When I was a teen, and we all grew out of the MP3 players, I used my Samsung Galaxy Young as my primary music player. As time went on, smartphones adopted the all-in-one-package mentality — now all your streaming services were available on anything that had a screen.
Is it possible I could find a cheap smartphone that I could gut the innards out of, to use as a dedicated music device?
Alcatel 1V: the cheapest smartphone available
Still, on a self-imposed tight budget, I found myself an Alcatel 1V: a super low-end phone you can pick up under the Telstra/Vodafone/Optus banner at your local Woolies if you so desire. But I wouldn’t exactly encourage you to go ahead and immediately do what I did.
Once I loaded Spotify and downloaded my gazillion Spotify songs and playlists for offline listening, the Alcatel struggled. Despite it having an ample amount of storage, its mediocre RAM (2 GB) struggled under the stress of running Spotify and Google Books, even when I deleted most of the bloatware customarily pasted into Android devices these days.

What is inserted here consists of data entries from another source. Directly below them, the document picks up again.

(* ===== verification/ServerDemo.v ===== *)
(** * A server at work

  A machine with the routes of [Machine] and a database, and a server on it: a source and
  a policy are added, the pipeline runs, and the answers show what it did.  A start of the
  program, and one that a refused setting stops.  The theorems of [ServerSpec] and
  [ServeSpec] at these runs. *)

From S2P Require Import Prelude Order GoLib Os Netip NetipText Machine Plaintext PlaintextSpec Config ConfigSpec Duration Settings SettingsDemo Plan.
From S2P Require Import SettingsSpec Exporter ExporterSpec Events Watcher WatcherSpec Routing Cache CacheSpec Migrate Orchestrator OrchestratorSpec Scheduler Sourcereg SourceregSpec.
From S2P Require Import Api ApiSpec ApiDemo Upload Cmd CmdSpec Metrics Server ServerSpec Serve ServeSpec.

Local Open Scope Z_scope.

(** The texts of one list of policies. *)
Definition corp_policy : PolicyConfig := {|
  pc_Name := "corp"; pc_Enabled := true; pc_Categories := ["corp:default"]; pc_Backend := BackendIProute2;
  pc_TableID := 100; pc_Iface := "wg0"; pc_NFTTable := ""; pc_NFTSetV4 := ""; pc_NFTSetV6 := "";
  pc_DryRun := false; pc_ExportFormat := ""; pc_Aggregation := None |}%string.

#[local] Instance host_json : Json := {|
  json_sources _ := Err (ErrNew "invalid character");
  json_policies s := if String.eqb s "[corp]" then Ok [corp_policy] else Err (ErrNew "invalid character");
  show_policies _ := "[corp]"%string
|}.
#[local] Existing Instance demo_viper.
#[local] Existing Instance demo_laws.
#[local] Existing Instance demo_decodes.

(** ** The machine *)

Record Host := MkHost { ht_kernel : Kernel; ht_tables : Tables; ht_versions : gset Z }.

#[local] Instance host_env : Env Host := {|
  fault := fun _ => None;
  torn := fun _ old _ => old;
  exec argv stdin k :=
    let '(e, out, err, k') := interp_nft argv stdin (ht_kernel k) in (e, out, err, MkHost k' (ht_tables k) (ht_versions k));
  look_path := fun _ _ => true;
  clock := Z.of_nat
|}.

#[local] Instance host_sqlite : Sqlite Host := {|
  db_get := ht_tables;
  db_set t k := MkHost (ht_kernel k) t (ht_versions k);
  db_get_set t k := eq_refl;
  max_params := 32766
|}.

#[local] Instance host_schema : SchemaDb Host := {|
  versions := ht_versions;
  add_version v k := MkHost (ht_kernel k) (ht_tables k) ({[v]} ∪ ht_versions k);
  script _ k := Some k;
  versions_add v k := eq_refl;
  versions_script _ k k' E := f_equal ht_versions (eq_sym (Some_inj _ _ E))
|}.

#[local] Instance host_uuid : Uuid := {| new_uuid n := Itoa (Z.of_nat n) |}.

(** Every name has one address. *)
Definition host_batch (ds : list string) (w : World Host) : list ResolveResult * World Host :=
  ((fun d => MkResult d [Addr4 (10 * 2 ^ 24 + Z.of_nat (String.length d))] [] StatusValid 0 None) <$> ds, w).

Definition host_router : CompositeRouter := NewCompositeRouter (cfg_Routing Defaults).
Definition host : Deployment :=
  MkDeployment
    (SetPolicyRouter (SetVersion (NewServer true true true true false false true true true) "dev" "unknown") host_router)
    (ec_Dir (cfg_Export Defaults)) host_router.

Definition host_world : World Host :=
  MkWorld {["/lists/corp.txt"%string := lines_text ["a.example"; "www.example"]%string]}
    (MkHost (MkKernel ∅ ∅) (MkTables ∅ ∅ ∅) ∅) 0.

Definition boot : State Host Provider := started Defaults NewDBRegistry host_world.

(** ** The requests *)

Definition corp_source : SrcConfig :=
  MkSrcConfig "corp" "plaintext" "corp" true {["type"%string := AStr "domains"; "file"%string := AStr "/lists/corp.txt"]}.

Definition request (req : Request) (s : State Host Provider) : option Response * State Host Provider :=
  serve no_environ elements elements elements host_batch (fun _ _ => 0) host req s.

Definition with_source := request (PostSources (Ok corp_source)) boot.
Definition with_policy := request (PostPolicies (Ok corp_policy)) (snd with_source).
Definition after_run := request (PostPipelineRun (MkRequest false false false, None)) (snd with_policy).

(** ** The theorems *)

Definition steps_to (s : State Host Provider) : Prop :=
  server_reach no_environ elements elements elements host_batch (fun _ _ => 0) host boot s.

Lemma request_reaches req s :
  steps_to s -> (wt_version (ss_watcher s) <? 2 ^ 64 - 1) = true -> steps_to (snd (request req s)).
Proof. intros Hs Hv%Z.ltb_lt. eapply sreach_step; [exact Hs|exact Hv|]. apply sstep_request. Qed.

Lemma demo_reached : steps_to (snd after_run).
Proof. do 3 (apply request_reaches; [|vm_compute; reflexivity]). apply sreach_init. Qed.

Lemma host_wired : wired (dp_server host).
Proof. by split_and!. Qed.


(** The snapshot of the routes after the run is a read. *)
Lemma get_requests_read_witness :
  let r := request GetRoutingSnapshot (snd after_run) in
  fst r = Some (jsonOK (BSnapshot "policies" 33 2 0 1)) /\ w_kern (ss_world (snd r)) = w_kern (ss_world (snd after_run)).
Proof.
  cbv zeta. split; [vm_compute; reflexivity|].
  apply (get_requests_read no_environ elements elements elements host_batch (fun _ _ => 0) host GetRoutingSnapshot
           (snd after_run) (fst (request GetRoutingSnapshot (snd after_run)))); [reflexivity|apply surjective_pairing].
Defined.

(** A server that was built with nothing but a watcher. *)
Definition bare : Deployment :=
  MkDeployment (NewServer false false true false false false false false false) "" host_router.

Lemma missing_components_witness :
  serve no_environ elements elements elements host_batch (fun _ _ => 0) bare GetCacheStats boot = (Some no_cache, boot) /\
  serve no_environ elements elements elements host_batch (fun _ _ => 0) bare GetConfigExport boot = (None, boot).
Proof.
  split.
  - by apply (missing_components no_environ elements elements elements host_batch (fun _ _ => 0) bare GetCacheStats boot).
  - by apply (missing_components no_environ elements elements elements host_batch (fun _ _ => 0) bare GetCacheStats boot).
Defined.

Lemma source_state_inv : sinv (snd with_source).
Proof.
  apply (server_reach_inv no_environ elements elements elements host_batch (fun _ _ => 0) host Defaults NewDBRegistry host_world);
    [exact host_wired|vm_compute; reflexivity|apply rinv_new|].
  apply request_reaches; [apply sreach_init|vm_compute; reflexivity].
Qed.

(** The run reports the policy, and its file can be downloaded. *)
Lemma created_policy_runs_witness :
  exists rep, fst after_run = Some (jsonOK (BReport rep)) /\ "corp"%string ∈ pr_Name <$> re_Policies rep /\
    fst (request (GetExportDownload "corp" "ipv4") (snd after_run)) =
      Some (jsonOK (BFile (lines_text ["10.0.0.9/32"; "10.0.0.11/32"]%string))).
Proof.
  assert (exists rep, fst after_run = Some (jsonOK (BReport rep))) as [rep Erep] by (eexists; vm_compute; reflexivity).
  exists rep. split; [exact Erep|]. split; [|vm_compute; reflexivity].
  apply (created_policy_runs no_environ elements elements elements host_batch (fun _ _ => 0) host corp_policy
           (MkRequest false false false, None) (snd with_source) status_ok (snd with_policy) rep (snd after_run)).
  - exact source_state_inv.
  - reflexivity.
  - reflexivity.
  - transitivity (fst with_policy, snd with_policy); [apply surjective_pairing|].
    apply (f_equal (fun r => (r, snd with_policy))). vm_compute. reflexivity.
  - reflexivity.
  - transitivity (fst after_run, snd after_run); [apply surjective_pairing|]. by rewrite Erep.
  - reflexivity.
Defined.

(** ** Starting *)

#[local] Instance host_levels : Zerolog string := {|
  ParseLevel s := if one_of s ["debug"; "info"; "warn"; "error"]%string then Some s else None; InfoLevel := "info"%string
|}.

Definition start_flags : ServeFlags := MkServeFlags "" true "d2ip.yaml".
Definition duration_text (d : Z) : string := Itoa d +:+ "ns".
Definition start_server (rows : gmap string Row) (w : World Host) : Outcome (Running string (list Collector) Host Provider) * World Host :=
  serveCmd no_environ elements ∅ (fun _ => None) duration_text start_flags rows w.



(** The policy of the run above after a restart. *)
Lemma corp_row : kv_of (ss_world (snd with_policy)) = {["routing.policies"%string := "[corp]"%string]}.
Proof. vm_compute. reflexivity. Qed.

Lemma corp_overrides k x : overrides no_environ {["routing.policies"%string := "[corp]"%string]} k x -> k = KPolicies /\ x = VPolicies [corp_policy].
Proof.
  intros (key & raw & [<- <-]%lookup_singleton_Some & Hk & _ & Hx). apply (key_name_inj KPolicies) in Hk as <-.
  split; [done|]. vm_compute in Hx. by injection Hx as <-.
Qed.

Lemma corp_clean : clean {["routing.policies"%string := "[corp]"%string]}.
Proof.
  split.
  - by intros k1 k2 [x1 [<- _]%lookup_singleton_Some] [x2 [<- _]%lookup_singleton_Some].
  - intros key k [x [<- _]%lookup_singleton_Some]. apply (keys_unrelated KPolicies).
Qed.

Definition restarted := start_server ∅ (ss_world (snd with_policy)).

(** * emulators-ui: rendering backends and on-screen layer controls

    A shallow embedding of the 2D canvas backend ([src/graphics/_2d.ts]),
    of the WebGL backend (the source file that exports [webGl]) and of the
    layer controls ([src/controls/layers-control.ts]).

    Closures of the source are closure-converted: the variables a closure
    captures become fields of an explicit state record, and the closure
    itself becomes a function on that state.  Calls on browser objects
    (canvas context, WebGL context, DOM nodes, console) and on the emulator's
    [CommandInterface] are recorded in traces, in call order. *)

From Stdlib Require Import QArith String ZArith Lia.
From stdpp Require Import base list gmap strings.
From Equations Require Import Equations.

Local Open Scope nat_scope.
Set Warnings "-clear-no-such-hyp".

(** ** JavaScript numbers

    The source computes on JS numbers.  The operations it uses are gathered
    in an interface, so that the code is embedded once and read either over
    the rationals (instance [Q_JsNum]) or over any other carrier. *)

Class JsNum (num : Type) := {
  num_of_nat : nat -> num;
  num_half : num;
  num_sub : num -> num -> num;
  num_mul : num -> num -> num;
  num_div : num -> num -> num;
  num_gt : num -> num -> bool;
}.

Declare Scope num_scope.
Delimit Scope num_scope with num.
Infix "-" := num_sub : num_scope.
Infix "*" := num_mul : num_scope.
Infix "/" := num_div : num_scope.
Infix ">?" := num_gt (at level 70, no associativity) : num_scope.

#[export] Instance Q_JsNum : JsNum Q := {|
  num_of_nat n := inject_Z (Z.of_nat n);
  num_half := (1 # 2)%Q;
  num_sub := Qminus;
  num_mul := Qmult;
  num_div := Qdiv;
  num_gt a b := negb (Qle_bool a b);
|}.

(** A closure is identified by a handle: two evaluations of the same
    function expression give two distinct handles. *)
Definition handle := nat.

(** ** The canvas element *)

Inductive Css (num : Type) :=
| px (n : num)            (* [n + "px"] *)
| keyword (s : string).
Arguments px {num} n.
Arguments keyword {num} s.

Record Style (num : Type) := mkStyle {
  style_position : Css num;
  style_top : Css num;
  style_left : Css num;
  style_width : Css num;
  style_height : Css num;
}.
Arguments mkStyle {num}.
Arguments style_position {num}.
Arguments style_top {num}.
Arguments style_left {num}.
Arguments style_width {num}.
Arguments style_height {num}.

Record Canvas (num : Type) := mkCanvas {
  style : Style num;
  canvas_width : nat;       (* the [width] attribute: size of the bitmap *)
  canvas_height : nat;
  has_2d : bool;            (* [getContext("2d")] is not null *)
  has_webgl : bool;         (* [getContext("webgl")] is not null *)
}.
Arguments mkCanvas {num}.
Arguments style {num}.
Arguments canvas_width {num}.
Arguments canvas_height {num}.
Arguments has_2d {num}.
Arguments has_webgl {num}.

(** ** The emulator's command interface

    [CommandInterface] belongs to the external package [emulators]; the
    source only calls it.  The calls are recorded. *)

Inductive EventName := onFrameSize | onFrame | onExit.

Inductive Command (num : Type) :=
| sendKeyEvent (keyCode : Z) (pressed : bool)
| sendMouseMotion (x y : num).
Arguments sendKeyEvent {num}.
Arguments sendMouseMotion {num}.

Record CommandInterface (num : Type) := mkCi {
  ci_width : nat;                       (* [ci.width()] *)
  ci_height : nat;                      (* [ci.height()] *)
  subscriptions : list (EventName * handle);   (* [ci.events().onX(h)] *)
  commands : list (Command num);        (* [ci.sendX(...)] *)
}.
Arguments mkCi {num}.
Arguments ci_width {num}.
Arguments ci_height {num}.
Arguments subscriptions {num}.
Arguments commands {num}.

Definition subscribe {num} (e : EventName) (h : handle)
    (ci : CommandInterface num) : CommandInterface num :=
  mkCi (ci_width ci) (ci_height ci) (subscriptions ci ++ [(e, h)]) (commands ci).

Definition send {num} (c : Command num)
    (ci : CommandInterface num) : CommandInterface num :=
  mkCi (ci_width ci) (ci_height ci) (subscriptions ci) (commands ci ++ [c]).


(** What a backend has done to the command interface: [ci_init] after its
    set-up, [ci_later] at a later time. *)
Definition subscribed_only {num} (ci0 ci_init ci_later : CommandInterface num)
    (h_size h_frame h_exit : handle) : Prop :=
  subscriptions ci_init =
    subscriptions ci0 ++ [(onFrameSize, h_size); (onFrame, h_frame); (onExit, h_exit)]
  /\ ci_later = ci_init
  /\ commands ci_later = commands ci0.

(** ** Layers

    The fields of [Layers] ([src/dom/layers.ts]) that the three source files
    read or write. *)

Definition node := nat.

Record Layers (num : Type) := mkLayers {
  layers_width : num;
  layers_height : num;
  canvas : Canvas num;
  onResizeListeners : gset handle;
  mouseOverlay : list node;             (* children of the overlay, in order *)
  pointerButton : Z;
  keyboardToggles : nat;                (* calls of [toggleKeyboard] *)
  onKeyboardVisibility : gset handle;
}.
Arguments mkLayers {num}.
Arguments layers_width {num}.
Arguments layers_height {num}.
Arguments canvas {num}.
Arguments onResizeListeners {num}.
Arguments mouseOverlay {num}.
Arguments pointerButton {num}.
Arguments keyboardToggles {num}.
Arguments onKeyboardVisibility {num}.

Definition set_canvas {num} (c : Canvas num) (l : Layers num) : Layers num :=
  mkLayers (layers_width l) (layers_height l) c (onResizeListeners l)
    (mouseOverlay l) (pointerButton l) (keyboardToggles l)
    (onKeyboardVisibility l).

Definition set_onResizeListeners {num} (s : gset handle) (l : Layers num)
    : Layers num :=
  mkLayers (layers_width l) (layers_height l) (canvas l) s
    (mouseOverlay l) (pointerButton l) (keyboardToggles l)
    (onKeyboardVisibility l).

(** Modelled from the spec: [Layers.addOnResize] and [Layers.removeOnResize]
    of [src/dom/layers.ts], which is not among the sources.  The listeners
    are kept as a set: adding registers the handler, removing takes it out
    and leaves the other handlers alone. *)
Definition addOnResize {num} (h : handle) (l : Layers num) : Layers num :=
  set_onResizeListeners ({[h]} ∪ onResizeListeners l) l.

(** Modelled from the spec: [Layers.removeOnResize], see [addOnResize]. *)
Definition removeOnResize {num} (h : handle) (l : Layers num) : Layers num :=
  set_onResizeListeners (onResizeListeners l ∖ {[h]}) l.

(** ** The 2D canvas backend ([src/graphics/_2d.ts]) *)

Module _2d.

(** Storing [rgb[k]] in a [Uint8ClampedArray]: a byte is kept, and the
    [undefined] read past the end of [rgb] is stored as 0. *)
Definition toUint8Clamped (v : option Byte.byte) : Byte.byte :=
  match v with
  | Some b => b
  | None => Byte.x00
  end.

(** The [while] loop of the [onFrame] handler.  Each pass performs the four
    assignments with their post-increments; an assignment past the end of a
    typed array is ignored, as is stdpp's list insert. *)
Equations convert (rgb : list Byte.byte) (rgbOffset rgbaOffset : nat)
    (rgba : list Byte.byte) : list Byte.byte
    by wf (length rgba - rgbaOffset) lt :=
  convert rgb rgbOffset rgbaOffset rgba with decide (rgbaOffset < length rgba) := {
    | left _ =>
        convert rgb (rgbOffset + 3) (rgbaOffset + 4)
          (<[rgbaOffset + 3 := Byte.xff]>
            (<[rgbaOffset + 2 := toUint8Clamped (rgb !! (rgbOffset + 2))]>
              (<[rgbaOffset + 1 := toUint8Clamped (rgb !! (rgbOffset + 1))]>
                (<[rgbaOffset := toUint8Clamped (rgb !! rgbOffset)]> rgba))))
    | right _ => rgba
  }.
Next Obligation. rewrite !length_insert. lia. Qed.

(** Calls on the 2D context. *)
Inductive ContextCall :=
| putImageData (data : list Byte.byte) (sw sh : nat) (dx dy : nat).
    (* [context.putImageData(new ImageData(data, sw, sh), dx, dy)] *)

Section WithNum.
Context {num : Type} `{JsNum num}.
Local Open Scope num_scope.

(** The closures created by one call of [_2d]. *)
Record Closures := mkClosures {
  onResizeLayer_h : handle;
  onResizeFrame_h : handle;
  onFrame_h : handle;
  onExit_h : handle;
}.

(** The variables of one call of [_2d], with the objects it was given. *)
Record State := mkState {
  layers : Layers num;
  ci : CommandInterface num;
  closures : Closures;
  containerWidth : num;
  containerHeight : num;
  frameWidth : nat;
  frameHeight : nat;
  rgba : list Byte.byte;
  context : list ContextCall;
}.

Definition onResize (containerWidth containerHeight frameWidth frameHeight : num)
    (canvas : Canvas num) : Canvas num :=
  let aspect := frameWidth / frameHeight in
  let width := containerWidth in
  let height := containerWidth / aspect in
  let '(width, height) :=
    if height >? containerHeight
    then (containerHeight * aspect, containerHeight)
    else (width, height) in
  mkCanvas
    (mkStyle (keyword "relative")
       (px ((containerHeight - height) / num_of_nat 2))
       (px ((containerWidth - width) / num_of_nat 2))
       (px width)
       (px height))
    (canvas_width canvas) (canvas_height canvas)
    (has_2d canvas) (has_webgl canvas).

Definition call_onResize (s : State) : State :=
  mkState
    (set_canvas
       (onResize (containerWidth s) (containerHeight s)
          (num_of_nat (frameWidth s)) (num_of_nat (frameHeight s))
          (canvas (layers s)))
       (layers s))
    (ci s) (closures s) (containerWidth s) (containerHeight s)
    (frameWidth s) (frameHeight s) (rgba s) (context s).

Definition onResizeLayer (w h : num) (s : State) : State :=
  call_onResize
    (mkState (layers s) (ci s) (closures s) w h
       (frameWidth s) (frameHeight s) (rgba s) (context s)).

Definition onResizeFrame (w h : nat) (s : State) : State :=
  call_onResize
    (mkState
       (set_canvas
          (mkCanvas (style (canvas (layers s))) w h
             (has_2d (canvas (layers s))) (has_webgl (canvas (layers s))))
          (layers s))
       (ci s) (closures s) (containerWidth s) (containerHeight s)
       w h (replicate (w * h * 4)%nat Byte.x00) (context s)).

Not to mention, the Alcatel is about the same size as my Find X2 Neo. I’m essentially lugging around two four-inch-tall devices, as well as my keys, wallet, and headphones. I’m running out of pocket space with this thing, and it’s struggling just to load (and not crash) my Spotify playlists.
I used this method for a few months before I left the Alcatel in my car and just stopped bothering to charge it. It’s slow, struggles even when it’s not connected to the internet, and Spotify crashing in the middle of a study session — when all it was doing was playing music — was the final straw.
[…] the Alcatel had failed to live up to my expectations, I decided that perhaps going backwards in time was better than remaining in the present. As a […]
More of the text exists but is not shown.